Solution Approach 2:
The patent implements dynamic encoding by continuously analyzing video content complexity and adjusting encoding parameters in real-time. The system dynamically switches between different encoding modes based on detected scene characteristics, motion levels, and temporal changes, rather than using a static constant quality approach.
2Ease of operation
If constant bit rate encoding is used for all content types, then bandwidth allocation is simplified, but encoding efficiency and video quality deteriorate
Solution Approach 1:
The patent changes encoding parameters dynamically based on content classification. It adjusts bit rate, quantization levels, and encoding complexity parameters according to the detected video scene type, motion magnitude, and temporal complexity, thereby optimizing encoding efficiency for each specific content segment.
Solution Approach 2:
The patent performs preliminary content analysis and classification before encoding to determine the appropriate bit rate and encoding parameters in advance. This pre-processing step identifies scene complexity and predicts required bandwidth allocation, allowing the encoder to be pre-configured for optimal performance on upcoming video segments.
3Manufacturing precision
If content-based classification is implemented, then video quality consistency and bandwidth efficiency improve, but processing complexity increases
Solution Approach 1:
The patent segments video content into distinct complexity categories (low, medium, high) based on spatial and temporal analysis.
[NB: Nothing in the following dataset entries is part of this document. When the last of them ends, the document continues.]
(* ===== verification/Network.v ===== *)
(** Several nodes and the streams between them: the writer tasks of the sender
    pools (one pool for the commands, one for the responses to gets), the
    streams they open, and the handlers that read these streams at the other
    end.  Any step of any task of any node may come next; when streams break and
    what the swarms report is up to the environment. *)
From Stdlib Require Import ZArith Lia.
From S2P Require Import Prelude.
From S2P Require Import Frame.
From S2P Require Import RustStr.
From S2P Require Import Libp2p.
From S2P Require Import Memory.
From S2P Require Import Protocol.
From S2P Require Import State.
From S2P Require Import Messaging.
From S2P Require Import Rma.
From S2P Require Import Addr.
From S2P Require Import Invariant.
From S2P Require Import Incoming.
From S2P Require Import Sender.
From S2P Require Import EventLoop.
From S2P Require Import LoopSpec.
From S2P Require Import System.
From S2P Require Import Node.
From S2P Require Import Typing.
From S2P Require Import DemoWorld.

Section Network.
Context {LP : Libp2p} {OS : Os} {NB : NaBindings}.
Abbreviation message := (WireHeader * list byte)%type.

(** * State *)

(** A writer task: how many messages of its channel it has taken. *)
Record wtask := mkWTask { wt_taken : nat; wt_writer : writer }.
Definition wtask_new : wtask := mkWTask 0 (writer_new []).

(** A node with its two pools (the commands' one is in the loop); tasks and
    results are named by their pool ([true] for the responses) and number. *)
Record host := mkHost {
  ho_node : node;
  ho_resp : PeerSenderPool;
  ho_tasks : gmap (bool * nat) wtask;
  ho_results : gmap (bool * nat) send_result;
  ho_next_resp : nat;
}.

Definition host_pool (resp : bool) (h : host) : PeerSenderPool :=
  if resp then ho_resp h else lp_pool (nd_loop (ho_node h)).
Definition host_task (resp : bool) (c : nat) (h : host) : wtask := default wtask_new (ho_tasks h !! (resp, c)).

(** A stream: the host that opened it, the pool and channel of its writer, and
    its number among the streams of that writer. *)
Definition stream_id : Type := PeerId * (bool * nat) * nat.

(** The handler of a stream: reading, awaiting the result of a response, or
    done; [rd_log] records what it dispatched. *)
Inductive reader_state := Reading | Awaiting (rx : nat) | Finished.
Record reader := mkReader { rd_pos : nat; rd_state : reader_state; rd_log : list message }.
Definition reader_new : reader := mkReader 0 Reading [].

Record network := mkNet {
  nw_hosts : gmap PeerId host;
  nw_readers : gmap stream_id reader;
}.
Abbreviation MNet := (M network).

Definition net_reader (sid : stream_id) (nw : network) : reader := default reader_new (nw_readers nw !! sid).

Definition set_host (p : PeerId) (h : host) (nw : network) : network := mkNet (<[p := h]> (nw_hosts nw)) (nw_readers nw).
Definition set_reader (sid : stream_id) (r : reader) (nw : network) : network :=
  mkNet (nw_hosts nw) (<[sid := r]> (nw_readers nw)).
Definition set_node (nd : node) (h : host) : host :=
  mkHost nd (ho_resp h) (ho_tasks h) (ho_results h) (ho_next_resp h).

(** The bytes of a stream and the peer that reads them. *)
Definition stream_at (sid : stream_id) (nw : network) : option (PeerId * wstream) :=
  let '(p, (resp, c), i) := sid in
  h ← nw_hosts nw !! p;
  ch ← pool_chans (host_pool resp h) !! c;
  st ← wr_streams (wt_writer (host_task resp c h)) !! i;
  Some (ch_peer ch, st).

(** * Steps *)

(** Runs a step of the node of [p]; nothing happens when there is no such host. *)
Definition on_host {A} (p : PeerId) (m : M node A) (k : A -> network -> network) : MNet unit := fun nw =>
  match nw_hosts nw !! p with
  | None => Done tt nw
  | Some h =>
      match m (ho_node h) with
      | Done a nd => Done tt (k a (set_host p (set_node nd h) nw))
      | Fault f => Fault f
      end
  end.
By dividing the continuous video stream into discrete complexity classes, the system simplifies the classification process while maintaining effective quality control across different scene types.
Solution Approach 2:
The patent implements a multi-functional classification system that simultaneously evaluates multiple video characteristics (spatial complexity, temporal complexity, motion magnitude) using a unified classification framework. This universal approach handles diverse content types through a single processing pipeline, reducing overall system complexity.
Data Source
AI summary
An apparatus and method for processing multimedia data, such as, for example, video data, audio data, or both video and audio data for encoding utilizing a determined content classification is claimed. Processing the multimedia data includes determining complexity of multimedia data, classifying the multimedia data based on the determined complexity, and, determining a bit rate for encoding the multimedia data based on its classification. The complexity can include a spatial complexity component and a temporal complexity component of the multimedia data. The multimedia data is classified using content classifications, which are based on a visual quality value for viewing multimedia data, using the spatial complexity, the temporal complexity, or both the spatial complexity and temporal complexity.